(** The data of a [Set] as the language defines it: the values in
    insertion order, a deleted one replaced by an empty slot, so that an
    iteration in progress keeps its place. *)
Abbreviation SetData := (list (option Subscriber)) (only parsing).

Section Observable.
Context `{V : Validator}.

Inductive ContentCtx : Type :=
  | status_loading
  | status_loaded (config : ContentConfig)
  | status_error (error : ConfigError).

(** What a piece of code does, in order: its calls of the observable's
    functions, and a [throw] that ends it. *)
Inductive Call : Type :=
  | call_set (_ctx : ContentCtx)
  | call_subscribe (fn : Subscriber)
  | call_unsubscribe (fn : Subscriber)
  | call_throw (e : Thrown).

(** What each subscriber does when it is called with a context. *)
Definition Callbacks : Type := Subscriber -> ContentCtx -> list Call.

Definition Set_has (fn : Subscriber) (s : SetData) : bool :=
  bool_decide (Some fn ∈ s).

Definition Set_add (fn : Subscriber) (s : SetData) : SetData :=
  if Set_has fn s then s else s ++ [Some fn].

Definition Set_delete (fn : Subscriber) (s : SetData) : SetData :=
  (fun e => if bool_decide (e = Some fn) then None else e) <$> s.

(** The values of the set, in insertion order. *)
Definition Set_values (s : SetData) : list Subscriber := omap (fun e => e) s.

====

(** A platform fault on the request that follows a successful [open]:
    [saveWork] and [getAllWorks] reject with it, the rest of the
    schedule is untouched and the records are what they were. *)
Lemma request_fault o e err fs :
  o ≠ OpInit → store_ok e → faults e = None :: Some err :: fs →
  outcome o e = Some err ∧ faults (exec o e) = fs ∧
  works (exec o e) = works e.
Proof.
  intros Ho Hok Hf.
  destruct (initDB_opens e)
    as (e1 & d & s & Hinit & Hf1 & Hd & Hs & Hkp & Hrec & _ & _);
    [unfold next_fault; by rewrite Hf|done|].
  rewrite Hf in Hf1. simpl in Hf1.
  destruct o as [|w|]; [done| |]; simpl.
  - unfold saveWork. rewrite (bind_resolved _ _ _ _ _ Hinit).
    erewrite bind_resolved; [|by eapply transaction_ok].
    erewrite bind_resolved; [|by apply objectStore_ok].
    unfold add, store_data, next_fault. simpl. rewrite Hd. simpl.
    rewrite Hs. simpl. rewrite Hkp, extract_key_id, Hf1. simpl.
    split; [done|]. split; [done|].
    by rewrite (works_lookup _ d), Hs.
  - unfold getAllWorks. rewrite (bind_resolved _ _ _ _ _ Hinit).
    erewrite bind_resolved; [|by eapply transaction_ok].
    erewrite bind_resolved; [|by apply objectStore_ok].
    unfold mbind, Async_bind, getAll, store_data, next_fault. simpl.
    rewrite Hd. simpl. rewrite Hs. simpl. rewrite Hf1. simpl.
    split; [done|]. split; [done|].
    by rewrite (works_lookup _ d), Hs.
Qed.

====

Please find every line in the listing that holds the string "does" and copy it.

[ANSWER TO THE PROBLEM]
(** What a piece of code does, in order: its calls of the observable's
(** What each subscriber does when it is called with a context. *)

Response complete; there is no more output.